The entries below contain a line with "destruct (Z.ltb_spec size" and a line with "Proof. unfold sliceZ. by rewrite drop_0. Qed.". Quote exactly those two lines and all lines between them.
Records for the exercise Block Start
Lemma manifest_find_iff off :
  size + 48 < 2 ^ 32 ->
  bootloader_manifest_find m rec (Some image) start size board (Some name) allow = Some off <->
  MANIFEST_SIZE <= size /\ size <= UINT32_MAX - start /\
  bootloader_image_vectors_valid m image size start size = true /\
  visited off /\ cand off = true /\
  forall o, visited o -> cand o = true -> o = off.
Proof.
  intros Hsz. unfold bootloader_manifest_find.
  destruct (Z.ltb_spec size MANIFEST_SIZE) as [H1|H1].
  { split; [done|]. intros. lia. }
  rewrite Z.gtb_ltb. destruct (Z.ltb_spec (UINT32_MAX - start) size) as [H2|H2].
  { split; [done|]. intros. lia. }
  destruct (bootloader_image_vectors_valid m image size start size); cbn [negb orb].
  2: { split; [done|]. by intros (_ & _ & ? & _). }
  assert (size < 0 + 4 * Z.of_nat (scan_fuel size)).
  { unfold scan_fuel. rewrite Nat2Z.inj_succ, Z2Nat.id by (apply Z.div_pos; unfold MANIFEST_SIZE in *; lia). zlia. }
  rewrite manifest_scan_spec by (unfold MANIFEST_SIZE in *; done || lia).
  split.
  - intros [[? _]|(_ & Hv & ? & Hc & Hu)]; [done|]. repeat split; try done; try apply Hv.
    intros o Ho Hco. apply Hu; [done|apply Ho|done].
  - intros (_ & _ & _ & Hv & Hc & Hu). right. split; [done|]. split; [done|].
    split; [apply Hv|]. split; [done|]. intros. by apply Hu.
Qed.
End ScanLemmas.

(** * The manifest CRC protects every byte *)

(** The message the CRC is computed over: the crc32 field read as zero. *)
Definition masked_image (image : list Z) (c : Z) : list Z :=
  sliceZ image 0 c ++ replicate 4 0 ++ sliceZ image (c + 4) (lenZ image - c - 4).

Lemma bootloader_image_crc32_masked image c :
  lenZ image < 2 ^ 31 -> 0 <= c -> c + 4 <= lenZ image ->
  bootloader_image_crc32 image (lenZ image) c = otafix_crc32_update 0 (masked_image image c).
Proof.
  intros Hs Hc Hl. unfold bootloader_image_crc32, SIZE_MAX, UINT32_MAX.
  rewrite Z.geb_leb, Z.gtb_ltb.
  destruct (Z.leb_spec (lenZ image) c); [lia|].
  destruct (Z.ltb_spec (4294967295 - 4) c); [lia|]. cbn [orb].
  destruct (Z.ltb_spec (lenZ image - c) 4); [lia|].
  change (Z.to_nat 4) with 4%nat.
  rewrite !crc32_update_app. unfold masked_image. do 2 f_equal.
Qed.

Lemma sliceZ_app_l {A} (a b : list A) off n :
  0 <= off -> 0 <= n -> off + n <= lenZ a -> sliceZ (a ++ b) off n = sliceZ a off n.
Proof.
  unfold lenZ, sliceZ. intros. rewrite drop_app_le by lia.
  apply take_app_le. rewrite length_drop. lia.
Qed.

Lemma sliceZ_app_r {A} (a b : list A) off n :
  lenZ a <= off -> sliceZ (a ++ b) off n = sliceZ b (off - lenZ a) n.
Proof.
  unfold lenZ, sliceZ. intros. rewrite drop_app_ge by lia. do 2 f_equal. lia.
Qed.

Lemma sliceZ_prefix {A} (l : list A) n : sliceZ l 0 n = take (Z.to_nat n) l.
Proof. unfold sliceZ. by rewrite drop_0. Qed.
Lemma sliceZ_suffix {A} (l : list A) off : 0 <= off -> sliceZ l off (lenZ l - off) = drop (Z.to_nat off) l.
Proof. unfold sliceZ, lenZ. intros. apply take_ge. rewrite length_drop. lia. Qed.

(** Masking a field to the right of, or to the left of, a window. *)
Lemma masked_right pre w post c :
  0 <= c -> c + 4 <= lenZ pre ->
  masked_image (pre ++ w ++ post) c = masked_image pre c ++ w ++ post.
Proof.
  intros H0 H. unfold masked_image. rewrite <- !app_assoc.
  rewrite !sliceZ_prefix. unfold lenZ in H. rewrite take_app_le by lia. do 2 f_equal.
  rewrite <- !Z.sub_add_distr, !sliceZ_suffix by lia.
  by rewrite drop_app_le by lia.
Qed.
Records for the exercise Block End
## Response area
  destruct (Z.ltb_spec size MANIFEST_SIZE) as [H1|H1].
  { split; [done|]. intros. lia. }
  rewrite Z.gtb_ltb. destruct (Z.ltb_spec (UINT32_MAX - start) size) as [H2|H2].
  { split; [done|]. intros. lia. }
  destruct (bootloader_image_vectors_valid m image size start size); cbn [negb orb].
  2: { split; [done|]. by intros (_ & _ & ? & _). }
  assert (size < 0 + 4 * Z.of_nat (scan_fuel size)).
  { unfold scan_fuel. rewrite Nat2Z.inj_succ, Z2Nat.id by (apply Z.div_pos; unfold MANIFEST_SIZE in *; lia). zlia. }
  rewrite manifest_scan_spec by (unfold MANIFEST_SIZE in *; done || lia).
  split.
  - intros [[? _]|(_ & Hv & ? & Hc & Hu)]; [done|]. repeat split; try done; try apply Hv.
    intros o Ho Hco. apply Hu; [done|apply Ho|done].
  - intros (_ & _ & _ & Hv & Hc & Hu). right. split; [done|]. split; [done|].
    split; [apply Hv|]. split; [done|]. intros. by apply Hu.
Qed.
End ScanLemmas.

(** * The manifest CRC protects every byte *)

(** The message the CRC is computed over: the crc32 field read as zero. *)
Definition masked_image (image : list Z) (c : Z) : list Z :=
  sliceZ image 0 c ++ replicate 4 0 ++ sliceZ image (c + 4) (lenZ image - c - 4).

Lemma bootloader_image_crc32_masked image c :
  lenZ image < 2 ^ 31 -> 0 <= c -> c + 4 <= lenZ image ->
  bootloader_image_crc32 image (lenZ image) c = otafix_crc32_update 0 (masked_image image c).
Proof.
  intros Hs Hc Hl. unfold bootloader_image_crc32, SIZE_MAX, UINT32_MAX.
  rewrite Z.geb_leb, Z.gtb_ltb.
  destruct (Z.leb_spec (lenZ image) c); [lia|].
  destruct (Z.ltb_spec (4294967295 - 4) c); [lia|]. cbn [orb].
  destruct (Z.ltb_spec (lenZ image - c) 4); [lia|].
  change (Z.to_nat 4) with 4%nat.
  rewrite !crc32_update_app. unfold masked_image. do 2 f_equal.
Qed.

Lemma sliceZ_app_l {A} (a b : list A) off n :
  0 <= off -> 0 <= n -> off + n <= lenZ a -> sliceZ (a ++ b) off n = sliceZ a off n.
Proof.
  unfold lenZ, sliceZ. intros. rewrite drop_app_le by lia.
  apply take_app_le. rewrite length_drop. lia.
Qed.

Lemma sliceZ_app_r {A} (a b : list A) off n :
  lenZ a <= off -> sliceZ (a ++ b) off n = sliceZ b (off - lenZ a) n.
Proof.
  unfold lenZ, sliceZ. intros. rewrite drop_app_ge by lia. do 2 f_equal. lia.
Qed.

Lemma sliceZ_prefix {A} (l : list A) n : sliceZ l 0 n = take (Z.to_nat n) l.
Proof. unfold sliceZ. by rewrite drop_0. Qed.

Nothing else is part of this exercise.